No one really knows the origin of cacciatore, but it is an amalgam of tomatoes (a New World product, by the way), mushrooms, white wine and a white meat. Whether the original was made with pheasant (a Chinese import) or chicken isn’t clear. Nonetheless, Spain, France and Italy all claim this dish, and I am sure gastronomes with nothing better to do argue over this; an argument not quite to the level of an Olympic contest, but still.
And the arguments are typical of how we like to separate things — and people — into boxes. Yes, the dish always feels and tastes similar no matter where you eat it, but, like with cassoulet or Bolognese sauce, the fights are over minor differences: Which meat? What kind of mushrooms? What sort of wine?

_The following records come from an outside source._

(* ===== verification/RouteConfig.v ===== *)
(** * Configuration of operation routes

    src/components/ledger/internal/adapters/http/in/operation_route.go: which account rules
    and accounting entries a route may have, and the merge patch of the entries;
    src/components/ledger/internal/adapters/postgres/operationroute: the row of a route and
    the statement that applies the patch to it.

    The entries of a request are a partial object over the eight actions, each field being
    absent, null or an entry; a flag stands for the fields of other names.  In the
    database the entries are a JSON object over the same keys or NULL. *)

From Stdlib Require Import ZArith Lia Ascii.
From stdpp Require Import base gmap strings list.
From S2P Require Import Prelude Decimals GoStrings Transaction BalanceOps MBalance SendValidation CacheKeys.
From S2P Require Import BalancePlan GoTime OperationRecords AccountingRoutes.
Local Open Scope string_scope.
Local Open Scope list_scope.

Inductive ConfigError :=
  | ErrMissingFieldsInRequest | ErrInvalidAccountRuleValue | ErrInvalidAccountRuleType | ErrAccountingEntryFieldRequired
  | ErrRevertOnlyBidirectional | ErrScenarioNotAllowedForDirection | ErrReserveGroupIncomplete
  | ErrDirectScenarioRequired | ErrUnexpectedFields | ErrOperationRouteNotFound | ConfigCallFailed (e : string).

#[export] Instance ConfigError_eq_dec : EqDecision ConfigError.
Proof. solve_decision. Defined.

In this French version, the answers are a stewing hen or young rooster, unspecified mushrooms and a combination of Armagnac and vermouth. Chartreuse is apparently a mushroom hunter’s paradise, so I decided to try to get my hands that most French of mushrooms, the chanterelle.
Chanterelles are a perfect mushroom for the French hunter’s stew, which is smoother and a little more refined than the Italian version. I prefer porcini in the Italian version, which is pure comfort food. Chanterelles keep their texture well in long cooking, sear well and their pretty golden color and apricot aroma makes them a more sprightly choice than the woodsier porcini.

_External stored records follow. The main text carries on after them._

(* ===== verification/Revert.v ===== *)
(** * Reversal of a transaction

    src/components/ledger/internal/adapters/postgres/transaction/transaction.go
    [TransactionRevert] rebuilds a transaction from the stored operations with the sides
    swapped, and http/in/transaction_state_handlers.go [revertTransaction] decides which
    transactions may be reverted.  The reversal then takes the create path
    ([CreateTransaction]). *)

From Stdlib Require Import QArith Lqa ZArith Lia.
From stdpp Require Import base gmap strings list.
From S2P Require Import Prelude Decimals GoStrings Transaction BalanceOps SendValidation CacheKeys OperationRecords.
From S2P Require Import WritePath.
Local Open Scope string_scope.
Local Open Scope list_scope.

(** ** The reversed entries *)

Section Reversal.
Context {D : DecimalLib}.

Definition OVERDRAFT : OpType := OpOther "OVERDRAFT".
Definition BLOCK : OpType := OpOther "BLOCK".
Definition UNBLOCK : OpType := OpOther "UNBLOCK".

(** [(isFrom, isTo)] *)
Definition reversalLegSide (op : Operation) : bool * bool :=
  if bool_decide (op_Type op = CREDIT) then (true, false)
  else if bool_decide (op_Type op = DEBIT) then (false, true)
  else if bool_decide (op_Type op = BLOCK) || bool_decide (op_Type op = UNBLOCK)
  then (bool_decide (op_Direction op = DirectionCredit), bool_decide (op_Direction op = DirectionDebit))
  else (false, false).

(** [value] is [*op.Amount.Value]. *)
Definition reversalLeg (op : Operation) (value : dec) (isFrom : bool) : FromTo :=
  let balanceKey := if bool_decide (op_BalanceKey op = "") then DefaultBalanceKey else op_BalanceKey op in
  mkFromTo (op_AccountAlias op) balanceKey
    (Some (mkAmount (op_AssetCode op) value (OpOther "") (StatusOther "") DirectionEmpty false dzero))
    None "" None (op_Description op) (op_ChartOfAccounts op) (op_Metadata op) isFrom
    (op_Route op) (op_RouteID op).

Record reversal_legs := mkLegs {
  rl_froms : list FromTo; rl_tos : list FromTo;
  rl_fromByAlias : gmap string nat; rl_toByAlias : gmap string nat }.

Definition reversal_step (st : reversal_legs) (op : Operation) : reversal_legs :=
  match op_Amount op with
  | None => st
  | Some value =>
      if bool_decide (op_BalanceKey op = OverdraftBalanceKey) then st else
      let '(isFrom, isTo) := reversalLegSide op in
      if isFrom then
        mkLegs (rl_froms st ++ [reversalLeg op value true]) (rl_tos st)
          (<[op_AccountAlias op := length (rl_froms st)]> (rl_fromByAlias st)) (rl_toByAlias st)
      else if isTo then
        mkLegs (rl_froms st) (rl_tos st ++ [reversalLeg op value false])
          (rl_fromByAlias st) (<[op_AccountAlias op := length (rl_tos st)]> (rl_toByAlias st))
      else st
  end.

Definition buildReversalLegs (ops : list Operation) : reversal_legs :=
  fold_left reversal_step ops (mkLegs [] [] ∅ ∅).

(** The amount of the entry the companion's alias points to grows, up to the amount of
    the transaction. *)
Definition addCompanionAmount (cap : dec) (entries : list FromTo) (indexByAlias : gmap string nat)
    (op : Operation) (value : dec) : list FromTo :=
  match indexByAlias !! op_AccountAlias op with
  | None => entries
  | Some idx =>
      alter (λ ft, match ft_Amount ft with
                   | None => ft
                   | Some a => set_ft_Amount (Some (set_amt_Value (dmin (dadd (amt_Value a) value) cap) a)) ft
                   end) idx entries
  end.

Definition is_companion (op : Operation) : bool :=
  bool_decide (op_Type op = OVERDRAFT) || bool_decide (op_BalanceKey op = OverdraftBalanceKey).

Definition companion_step (cap : dec) (fromByAlias toByAlias : gmap string nat)
    (st : list FromTo * list FromTo) (op : Operation) : list FromTo * list FromTo :=
  let '(froms, tos) := st in
  match op_Amount op with
  | None => st
  | Some value =>
      if negb (is_companion op) then st else
      match op_Direction op with
      | DirectionCredit => (addCompanionAmount cap froms fromByAlias op value, tos)
      | DirectionDebit | DirectionEmpty => (froms, addCompanionAmount cap tos toByAlias op value)
      | DirectionOther _ => st
      end
  end.

Definition TransactionRevert (t : TransactionEntity) : Transaction :=
  match tr_Amount t with
  | None => zeroTransaction
  | Some amount =>
      let legs := buildReversalLegs (tr_Operations t) in
      let '(froms, tos) :=
        fold_left (companion_step amount (rl_fromByAlias legs) (rl_toByAlias legs)) (tr_Operations t)
          (rl_froms legs, rl_tos legs) in
      mkTransaction (tr_ChartOfAccountsGroupName t) (tr_Description t) "" false (tr_Metadata t)
        (tr_Route t) (tr_RouteID t) None
        (mkSend (tr_AssetCode t) amount (mkSource "" froms) (mkDistribute "" tos)) None ""
  end.

End Reversal.

(** ** The gate *)

Inductive RevertError :=
  | RevertQueryFailed (e : string)
  | ErrTransactionIDHasAlreadyParentTransaction
  | ErrTransactionIDIsAlreadyARevert
  | ErrCommitTransactionNotPending
  | ErrTransactionCantRevert
  | ErrInvalidPathParameter
  | ErrRouteNotBidirectional.

Section Gate.
Context {D : DecimalLib} {U : UuidLib} {UP : UuidParse}.

(** The answers of the three queries; the route is its [OperationType]. *)
Record revert_answers := mkRevertAnswers {
  ra_parent : result string (option TransactionEntity);
  ra_transaction : result string TransactionEntity;
  ra_route : uuid → result string (option string) }.

(** The body of the loop over the operations. *)
Definition check_bidirectional (route : uuid → result string (option string)) (op : Operation)
    : result RevertError unit :=
  match op_RouteID op with
  | None => Ok tt
  | Some id =>
      if bool_decide (id = "") then Ok tt else
      match uuid_Parse id with
      | None => Err ErrInvalidPathParameter
      | Some routeUUID =>
          match route routeUUID with
          | Err e => Err (RevertQueryFailed e)
          | Ok (Some ty) => if bool_decide (ty = "bidirectional") then Ok tt else Err ErrRouteNotBidirectional
          | Ok None => Ok tt
          end
      end
  end.

(** [revertTransaction] up to the creation of the reversal. *)
Definition revert_gate (ra : revert_answers) : result RevertError Transaction :=
  match ra_parent ra with
  | Err e => Err (RevertQueryFailed e)
  | Ok (Some _) => Err ErrTransactionIDHasAlreadyParentTransaction
  | Ok None =>
      match ra_transaction ra with
      | Err e => Err (RevertQueryFailed e)
      | Ok tran =>
          if bool_decide (is_Some (tr_ParentTransactionID tran)) then Err ErrTransactionIDIsAlreadyARevert
          else if negb (bool_decide (sta_Code (tr_Status tran) = APPROVED)) then Err ErrCommitTransactionNotPending
          else
            let reverted := TransactionRevert tran in
            if Transaction_IsEmpty reverted then Err ErrTransactionCantRevert else
            do! for_each (check_bidirectional (ra_route ra)) (tr_Operations tran);;
            Ok reverted
      end
  end.

End Gate.

(** ** What the reversal moves *)

(** The amount with which an operation is a leg of a side, and the one it adds to a leg
    as a companion. *)
Section Moves.
Context {D : DecimalLib}.

Definition leg_value (isFrom : bool) (op : Operation) : option dec :=
  match op_Amount op with
  | Some v =>
      if bool_decide (op_BalanceKey op = OverdraftBalanceKey) then None else
      let '(f, t) := reversalLegSide op in
      if (if isFrom then f else negb f && t) then Some v else None
  | None => None
  end.

Definition companion_value (isFrom : bool) (op : Operation) : option dec :=
  match op_Amount op with
  | Some v =>
      if is_companion op then
        match op_Direction op with
        | DirectionCredit => if isFrom then Some v else None
        | DirectionDebit | DirectionEmpty => if isFrom then None else Some v
        | DirectionOther _ => None
        end
      else None
  | None => None
  end.

(** One side of the two loops. *)
Definition side_legs (isFrom : bool) (ops : list Operation) : list FromTo :=
  omap (λ op, (λ v, reversalLeg op v isFrom) <$> leg_value isFrom op) ops.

So too with the French version’s Armagnac and vermouth. I had never combined these drinks before in a dish, but I will again — the sweet muskiness of the brandy and the austere edge of vermouth sharpens the crushed tomatoes that form the basis of the stew. Most other versions of hunter’s stew just use white wine.
And no French dish would be complete without heavy cream, right? Just a few tablespoons of heavy cream, mixed with corn starch, thicken the stew and turn a slightly cutting flavor into one that is soft and silky. God bless cream.
The final refinement is the choice of garnish: chervil instead of parsley. This is genius, because chervil’s lacy leaves just look fancier than parsley, and the faint anise flavor adds a lot — flat-leaved parsley’s clean greenness is fine, but not the same.
We loved this dish. It required a special wine, however, so I pulled a bottle of Sierra Vista’s 2000 vintage of its “Fleur de Montagne,” the winery’s Chateauneuf du Pape blend of Syrah, Grenache, Mourvedre and Cinsault. It is a lovely wine, even after a decade in the bottle. It lost a little color, but still had a whisper of fruit and a solid backbone of tannins.
So in the battle between the Italian cacciatore and the French rousille, as this version is called (elsewhere it is chasseur.), who wins the gold medal? I’m not going to judge. The French version is fancier, more beautiful and lingers longer in the memory, the Italian version is easier to make, more familiar and far friendlier. Make them both and decide for yourself:
In the end, they are very different dishes. Yet they are both hunter’s stews, originating just a few hundred miles from each other. Just a few hundred miles apart… kind of like a Swede and a Norwegian, or an Irishman and a Scot.